Equality of left and right inverses in a finite domain

I'm attempting to understand the proof of the statement that every finite domain $R$ is a division ring. For a fixed nonzero element $a \in R$, the left-translation map is injective since $R$ is a domain. Since $R$ is finite this map is also surjective which implies that 1 is in its image. Therefore we have the existence of an element $b \in R$ such that $ab=1$, right inverses exist for nonzero elements. By looking at the right-translation map, we get the existence of left inverses.

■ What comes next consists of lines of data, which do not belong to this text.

(** The look-up of the OBS identifier: one relay call under the session's
    identifier, or none. *)
Lemma resolve_obs_id_frame sid ses obs_name obs_id w :
  let out := resolve_obs_id sid ses obs_name obs_id w in
  (forall k, k <> sid -> get k (sessions (snd out)) = get k (sessions w)) /\
  keys (sessions (snd out)) = keys (sessions w) /\
  trace (snd out) = (trace w ++ events_since w (snd out))%list /\
  match events_since w (snd out) with
  | [] => snd out = w
  | e :: _ =>
      exists url,
        e = EvRequest "GET" url (_default_headers ses None) None None
  end.
Proof.
  unfold resolve_obs_id.
  destruct (provided_truthy obs_id) as [oid|].
  { unfold ret. simpl. rewrite events_since_refl, app_nil_r. auto. }
  destruct (provided_truthy obs_name) as [name|].
  2:{ unfold raise_http. simpl. rewrite events_since_refl, app_nil_r. auto. }
  cbv zeta.
  match goal with
  | |- context [_upstream_with_retry ?a ?b ?c ?d ?e ?f] =>
      pose proof (relay_frame a b c d e f w) as [Hkeys [Hother _]];
      pose proof (relay_head a b c d e f w) as [Htrace Hhead]
  end.
  cbv zeta in *.
  rewrite snd_bind_pure.
  2:{ intros r w1. unfold ret, raise_other. break_match; reflexivity. }
  repeat split; auto.
  destruct (events_since w _) as [|e rest]; [exact Hhead|]. eauto.
Qed.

Given a finite domain $R$ and $a,b,c \in R$ such that $ab=1$ and $ca=1$ how do we show that $b=c=a^{-1}$? How do we know that the nonzero elements are units?

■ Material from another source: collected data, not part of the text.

(** X15.  When [replace_span] raises.  The only exception is [IndexError],
    from looking for the parentheses: it needs a start above zero and
    an end below the length of the text, and then either the start is
    beyond the text, or the character before the start is an opening
    parenthesis and the (negative) end is beyond the text on the left.
    Every other span is accepted. *)
Theorem replace_span_raises (expr : str) (start end_ : Z) (r : str) (e : exn) :
  replace_span expr (start, end_) r = Raise e
  <-> e = IndexError
      /\ (0 < start)%Z /\ (end_ < Z.of_nat (length expr))%Z
      /\ ((Z.of_nat (length expr) < start)%Z
          \/ (nth_error expr (Z.to_nat (start - 1)) = Some "("%char
              /\ (end_ < - Z.of_nat (length expr))%Z)).
Proof.
  unfold replace_span.
  destruct (Z.ltb_spec 0 start) as [Hs | Hs]; cbn [andb].
  2:{ cbn [bind]. split; [discriminate | intros (_ & H & _); lia]. }
  destruct (Z.ltb_spec end_ (Z.of_nat (length expr))) as [He | He].
  2:{ cbn [bind]. split; [discriminate | intros (_ & _ & H & _); lia]. }
  destruct (getitem_cases expr (start - 1)) as [(Hin & before & -> & Hn) | (Hout & ->)].
  - destruct (Z.ltb_spec (start - 1) 0) as [? | _]; [lia |].
    rewrite Hn. cbn [bind].
    destruct (Ascii.eqb_spec before "(") as [-> | Hneq].
    + destruct (getitem_cases expr end_) as [(Hin' & after & -> & _) | (Hout' & ->)].
      * cbn [bind]. destruct (Ascii.eqb after ")"); cbn [bind];
          (split; [discriminate | intros (_ & _ & _ & [H | [_ H]]); lia]).
      * cbn [bind]. split.
        -- intros H. inversion H. repeat split; try assumption. right.
           split; [reflexivity | lia].
        -- now intros (-> & _).
    + cbn [bind]. split; [discriminate |].
      intros (_ & _ & _ & [H | [H _]]); [lia | congruence].
  - cbn [bind]. split.
    + intros H. inversion H. repeat split; try assumption. left. lia.
    + now intros (-> & _).
Qed.

(** ** The tools *)

Lemma float_is_zero_iff (x : float) :
  float_is_zero x = true <-> exists s, x = S754_zero s.
Proof.
  unfold float_is_zero, SFeqb. split.
  - destruct x as [s | [|] | | [|] m e]; cbn; try discriminate.
    intros _. now exists s.
  - intros (s & ->). reflexivity.
Qed.

Lemma SFadd_comm (x y : float) : SFadd prec emax x y = SFadd prec emax y x.
Proof.
  destruct x as [sx | sx | | sx mx ex], y as [sy | sy | | sy my ey];
    try reflexivity.
  - cbn. destruct sx, sy; reflexivity.
  - cbn. destruct sx, sy; reflexivity.
  - unfold SFadd. rewrite (Z.min_comm ey ex). f_equal. apply Z.add_comm.
Qed.

Lemma SFmul_comm (x y : float) : SFmul prec emax x y = SFmul prec emax y x.
Proof.
  destruct x as [sx | sx | | sx mx ex], y as [sy | sy | | sy my ey];
    try reflexivity; unfold SFmul; rewrite ?(xorb_comm sy sx); try reflexivity.
  now rewrite (Pos.mul_comm my mx), (Z.add_comm ey ex).
Qed.

Lemma SFsub_add_opp (x y : float) :
  SFsub prec emax x y = SFadd prec emax x (SFopp y).
Proof.
  destruct x as [sx | sx | | sx mx ex], y as [sy | sy | | sy my ey];
    try reflexivity; destruct sx, sy; reflexivity.
Qed.


(** X16.  [format_number] raises on the values that are not finite, and only
    on them: [OverflowError] on an infinity, [ValueError] on a NaN; any
    finite value is printed. *)
Theorem format_number_errors (v : float) :
  match v with
  | S754_nan => format_number v = Raise ValueError
  | S754_infinity _ => format_number v = Raise OverflowError
  | S754_zero _ => format_number v = Ok (py "0")
  | S754_finite _ _ _ =>
      exists s, format_number v = Ok s /\ is_single_number s = true
  end.
Proof.
  destruct v as [s | s | | s m e]; try reflexivity.
  destruct (format_number (S754_finite s m e)) as [t | err] eqn:Hf.
  - exists t. split; [reflexivity |].
    apply is_single_number_literal. now apply (format_number_literal _ _ Hf).
  - now destruct (format_number_raises _ _ Hf).
Qed.
(** Every result of [map_filter], by case: the default is returned exactly
    when the value has no attribute of that name; an entry is returned only
    from a dict that has the name both as an attribute and as a key; a dict
    with the attribute but not the key raises KeyError of that key; any
    other value with the attribute raises TypeError. *)
Theorem map_filter_cases (h : Host) (v : value) (k : string) (d : value) :
  match map_filter h v k d with
  | Ok x =>
      (hasattr h v k = false /\ x = d)
      \/ (hasattr h v k = true
          /\ exists entries, v = VDict entries /\ lookup k entries = Some x)
  | Raise (KeyError k') =>
      k' = k /\ hasattr h v k = true
      /\ exists entries, v = VDict entries /\ lookup k entries = None
  | Raise TypeError => hasattr h v k = true /\ type_of v <> TDict
  | Raise _ => False
  end.
Proof.
  unfold map_filter.
  destruct (hasattr h v k) eqn:Ha; [|now left].
  destruct v; cbn [getitem type_of]; try (split; [reflexivity|discriminate]).
  destruct (lookup k entries) eqn:Hl.
  - right. split; [reflexivity|]. now exists entries.
  - repeat split. now exists entries.
Qed.

(** ** [sanitize_line_ends] where [keepends] takes any object *)

(** A text without a line boundary, the empty text included, comes back as
    it is. *)
Theorem sanitize_line_ends_one_line (h : Host) (s : string) :
  bool_parameter h = AnyObject ->
  has_line_break s = false ->
  sanitize_line_ends h s = Ok s.
Proof.
  intros Hb Hs. destruct s as [|c s].
  - unfold sanitize_line_ends. rewrite Hb. reflexivity.
  - apply sanitize_line_ends_single_line; [exact Hb|exact Hs|discriminate].
Qed.

Lemma sanitize_line_ends_one_line_witness :
  sanitize_line_ends CPython.cpython_3_12 (sys_version CPython.cpython_3_12)
  = Ok "3.12.3 (main, Feb  4 2025, 14:48:35) [GCC 13.3.0]".
Proof.
  exact (sanitize_line_ends_one_line CPython.cpython_3_12
           (sys_version CPython.cpython_3_12) eq_refl eq_refl).
Defined.

Lemma concat_empty_cons (x : string) (l : list string) :
  concat "" (x :: l) = x ++ concat "" l.
Proof. destruct l; cbn [concat append]; [now rewrite append_empty_r|reflexivity]. Qed.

I think the answer is as follows: The nonzero elements already form a multiplicative monoid since $R$ is a domain. But to form a group it is enough to demonstrate the existence of left (or right) inverses only by these alternate group axioms.

So maybe we just need left inverses and an identity to get a division ring.

In any ring $R$, if $a$ has both a left and a right inverse, then the left and right inverses are the same and the element is a unit.

To see this in your case, just write this: $$ b = 1\cdot b = (ca)b = c(ab) = c\cdot 1 = c.$$ Since $b=c$, then $ca = ba = ab = 1$, so $b=c=a^{-1}$, as desired.

This is the standard argument. It can be used, for example, to show that a function that has left and right inverses must be invertible (and the left and right inverses are the same).

It is also true that if you have a ring without zero divisors, which has a left identity $e\neq 0$ and every element has a left inverse, then the ring is a division ring. The argument is the one you give, essentially showing that the nonzero elements form a group under multiplication. But the fact that an element having both left and right inverses is in fact invertible is more basic than that.

What happens if you mutliply the identity $ab = 1$ on the left by $c$?